▶ [Work instructions]:
The required output is the lines below from the line containing "split; [|by eapply" to the line containing "- intros Hpr.", inclusive, retyped exactly. No other lines belong in it.

**** Data provided ****

(** C26. vmm_create_page_directory answers 0 when memory is exhausted; on a frame below
    4 MB it makes a directory that maps the first 4 MB to themselves, the heap
    as the kernel's directory does and nothing in between, and leaves every
    other directory alone; on a frame the active directory does not map, the
    first store faults. *)
Theorem vmm_create_page_directory_correct D s f pm :
  image_ok im -> vm_ok im D s -> pmm_alloc_page (vm_pmm s) = Some (f, pm) ->
  (f = 0 -> vmm_create_page_directory im s = Some (0, set_vm_pmm pm s)) /\
  (f <> 0 -> translate s f = None -> vmm_create_page_directory im s = None) /\
  (f <> 0 -> f < 0x400000 ->
   exists s', vmm_create_page_directory im s = Some (f, s') /\ vm_ok im ({[f]} ∪ D) s' /\
     cr3 s' = cr3 s /\ ~ isdir im D f /\
     (forall v, 0 <= v < 0x400000 -> walk_from (ram s') f v = Some v) /\
     (forall v, 0x400000 <= v < 0xC0000000 -> walk_from (ram s') f v = None) /\
     (forall v, 0xC0000000 <= v < 0xE0000000 -> walk_from (ram s') f v = walk_from (ram s) PD v) /\
     forall d v, isdir im D d -> 0 <= v < 0xFFC00000 -> walk_from (ram s') d v = walk_from (ram s) d v).
Proof.
  intros Him Hs Ha. split; [intros ->; by apply create_directory_none|]. split.
  { intros Hnz Ht. destruct (fresh_page im D s f pm Hs Ha Hnz) as ([Hr _] & _).
    by eapply create_directory_faults. }
  intros Hnz Hlow. destruct (create_directory_spec im Him D s f pm Hs Ha Hnz Hlow) as
    (s' & Hcr & Hok & Hc & _ & Hocc & E).
  destruct (fresh_page im D s f pm Hs Ha Hnz) as (Hpf & _).
  assert (Hnd : ~ isdir im D f).
  { intros Hd. apply Hocc. destruct Hd as [->|Hd]; [right; by left|do 3 right; by left]. }
  assert (Hkeep : forall d v, isdir im D d -> 0 <= v < 0xFFC00000 ->
    walk_from (ram s') d v = walk_from (ram s) d v /\
    (present (entry s d (dir_index v)) = true -> table_at s d (dir_index v) <> f)).
  { intros d v Hd Hv. destruct (vo_dir _ _ _ Hs d Hd) as (Hdp & _ & _ & E0 & _).
    assert (Hi : 0 <= dir_index v < 1023) by (unfold dir_index; Z.to_euclidean_division_equations; lia).
    pose proof (table_index_range v) as Hj. destruct (io_fpt _ Him) as [HFp _].
    assert (Hdf : d <> f) by (intros ->; done).
    assert (Hne : present (entry s d (dir_index v)) = true -> table_at s d (dir_index v) <> f /\
      page (table_at s d (dir_index v))).
    { intros Hpr. destruct (decide (dir_index v = 0)) as [Hz|Hz].
      - unfold table_at. rewrite Hz, E0, frame_flags by (done || lia). split; [|done].
        intros Hx. apply Hocc. do 2 right. left. congruence.
      - assert (Ht : has_table im s D d (dir_index v)) by (split; [done|split; [lia|done]]).
        split; [|by eapply vo_tables]. intros Hx. apply Hocc. do 4 right. by exists d, (dir_index v). }
    split; [|intros Hpr; by apply Hne]. apply walk_same.
    - rewrite E by (done || lia). by rewrite (proj2 (Z.eqb_neq d f)).
    - intros Hpr. destruct (Hne Hpr) as [Htf Htp]. rewrite E by done. by rewrite (proj2 (Z.eqb_neq _ f)). }
  exists s'. split; [done|]. split; [done|]. split; [done|]. split; [done|].
  assert (Ef : forall j, 0 <= j < 1024 -> entry s' f j = new_entry im s f j).
  { intros j Hj. rewrite E by done. by rewrite Z.eqb_refl. }
  split; [|split; [|split]].
  - intros v Hv. apply (walk_low im Him s'); [done| |apply Hok|done]. by rewrite Ef by lia.
  - intros v Hv. rewrite walk_entries.
    assert (1 <= dir_index v < 768) by (unfold dir_index; Z.to_euclidean_division_equations; lia).
    rewrite Ef by lia. unfold new_entry.
    rewrite (proj2 (Z.eqb_neq (dir_index v) 0)), (proj2 (Z.eqb_neq (dir_index v) 1023)) by lia.
    by rewrite (proj2 (Z.leb_gt 768 (dir_index v))) by lia.
  - intros v Hv. assert (768 <= dir_index v < 896) by (unfold dir_index; Z.to_euclidean_division_equations; lia).
    assert (Hk : isdir im D PD) by by left. destruct (Hkeep PD v Hk ltac:(lia)) as [_ Htf].
    rewrite !walk_entries. unfold table_at. rewrite Ef by lia. unfold new_entry.
    rewrite (proj2 (Z.eqb_neq (dir_index v) 0)), (proj2 (Z.eqb_neq (dir_index v) 1023)) by lia.
    rewrite (proj2 (Z.leb_le 768 (dir_index v))), (proj2 (Z.ltb_lt (dir_index v) 896)) by lia. cbn [andb].
    destruct (present (entry s PD (dir_index v))) eqn:Hpr; [|done]. rewrite Hpr.
    assert (Ht : has_table im s D PD (dir_index v)) by (split; [by left|split; [lia|done]]).
    destruct (vo_tables _ _ _ Hs _ _ Ht) as (Htp & _). pose proof (table_index_range v).
    fold (table_at s PD (dir_index v)). rewrite E by done.
    by rewrite (proj2 (Z.eqb_neq _ f)) by by apply Htf.
  - intros d v Hd Hv. by apply Hkeep.
Qed.

(** The repair copies the kernel's slot into the active directory. *)
Lemma page_fault_repaired {W} `{CrtcLaws W} D s (v : vga W) buf cr2 error_code :
  image_ok im -> vm_ok im D s ->
  0xC0000000 <= cr2 < 0xFFC00000 -> present (entry s PD (dir_index cr2)) = true ->
  exists s', page_fault_handler im s v buf cr2 error_code = Some (Resume s') /\ vm_ok im D s' /\
    cr3 s' = cr3 s /\
    (forall a, 0 <= a < 4294967296 -> dir_index a = dir_index cr2 ->
       translate s' a = walk_from (ram s) PD a) /\
    forall d a, isdir im D d -> 0 <= a < 0xFFC00000 -> d <> cr3 s \/ dir_index a <> dir_index cr2 ->
      walk_from (ram s') d a = walk_from (ram s) d a.
Proof.
  intros Him Hs Hk Hpr. destruct (fault_repair_spec im Him D s v buf cr2 error_code Hs Hk Hpr) as
    (s' & -> & Hok & Hc & _ & E).
  assert (Hidx : 768 <= dir_index cr2 < 1023) by (unfold dir_index; Z.to_euclidean_division_equations; lia).
  assert (Ht : has_table im s D PD (dir_index cr2)) by (split; [by left|split; [lia|done]]).
  destruct (vo_tables _ _ _ Hs _ _ Ht) as (Htp & HtF & Htd).
  destruct (vo_dir _ _ _ Hs _ (vo_cr3 _ _ _ Hs)) as (Hcp & _).
  exists s'. split; [done|]. split; [done|]. split; [done|]. split.
  - intros a Ha Hdi. rewrite (translate_walk im) by by eapply vo_window. rewrite Hc, !walk_entries, Hdi.
    pose proof (table_index_range a). unfold table_at in *.
    assert (He : entry s' (cr3 s) (dir_index cr2) = entry s PD (dir_index cr2)).
    { rewrite E by (done || lia). by rewrite !Z.eqb_refl. }
    rewrite He, Hpr. cbv zeta. rewrite E by done.
    rewrite (proj2 (Z.eqb_neq _ (cr3 s))); [done|]. intros Hx. apply Htd. rewrite Hx. apply Hs.
  - intros d a Hd Ha Hor. destruct (vo_dir _ _ _ Hs d Hd) as (Hdp & _ & _ & E0 & _).
    assert (Hi : 0 <= dir_index a < 1023) by (unfold dir_index; Z.to_euclidean_division_equations; lia).
    pose proof (table_index_range a). apply walk_same.
    + rewrite E by (done || lia).
      destruct Hor; [by rewrite (proj2 (Z.eqb_neq d _))|by rewrite (proj2 (Z.eqb_neq (dir_index a) _)), andb_false_r].
    + intros Hpa. destruct (io_fpt _ Him) as [HFp _].
      assert (Hta : page (table_at s d (dir_index a)) /\ ~ isdir im D (table_at s d (dir_index a))).
      { destruct (decide (dir_index a = 0)) as [Hz|Hz].
        * unfold table_at. rewrite Hz, E0, frame_flags by (done || lia). split; [done|].
          intros Hx. by destruct (vo_dir _ _ _ Hs _ Hx) as (_ & _ & ? & _).
        * assert (Hta : has_table im s D d (dir_index a)) by (split; [done|split; [lia|done]]).
          destruct (vo_tables _ _ _ Hs _ _ Hta) as (? & _ & ?). by split. }
      destruct Hta as [Htap Htad]. rewrite E by done.
      rewrite (proj2 (Z.eqb_neq _ (cr3 s))); [done|]. intros Hx. apply Htad. rewrite Hx. apply Hs.
Qed.
(** Where the kernel has a table but no page, the access faults as before. *)
Lemma page_fault_handler_faults_again {W} `{CrtcLaws W} D s (v : vga W) buf cr2 error_code :
  image_ok im -> vm_ok im D s ->
  0xC0000000 <= cr2 < 0xFFC00000 -> present (entry s PD (dir_index cr2)) = true ->
  walk_from (ram s) PD cr2 = None ->
  exists s', page_fault_handler im s v buf cr2 error_code = Some (Resume s') /\ translate s' cr2 = None.
Proof.
  intros Him Hs Hk Hpr Hno.
  destruct (page_fault_repaired D s v buf cr2 error_code Him Hs Hk Hpr) as (s' & Hrun & _ & _ & Htr & _).
  exists s'. split; [done|]. rewrite Htr; [done|lia|done].
Qed.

****

▶ [Result below]:
        split; [|by eapply vo_tables]. intros Hx. apply Hocc. do 4 right. by exists d, (dir_index v). }
    split; [|intros Hpr; by apply Hne]. apply walk_same.
    - rewrite E by (done || lia). by rewrite (proj2 (Z.eqb_neq d f)).
    - intros Hpr. destruct (Hne Hpr) as [Htf Htp]. rewrite E by done. by rewrite (proj2 (Z.eqb_neq _ f)). }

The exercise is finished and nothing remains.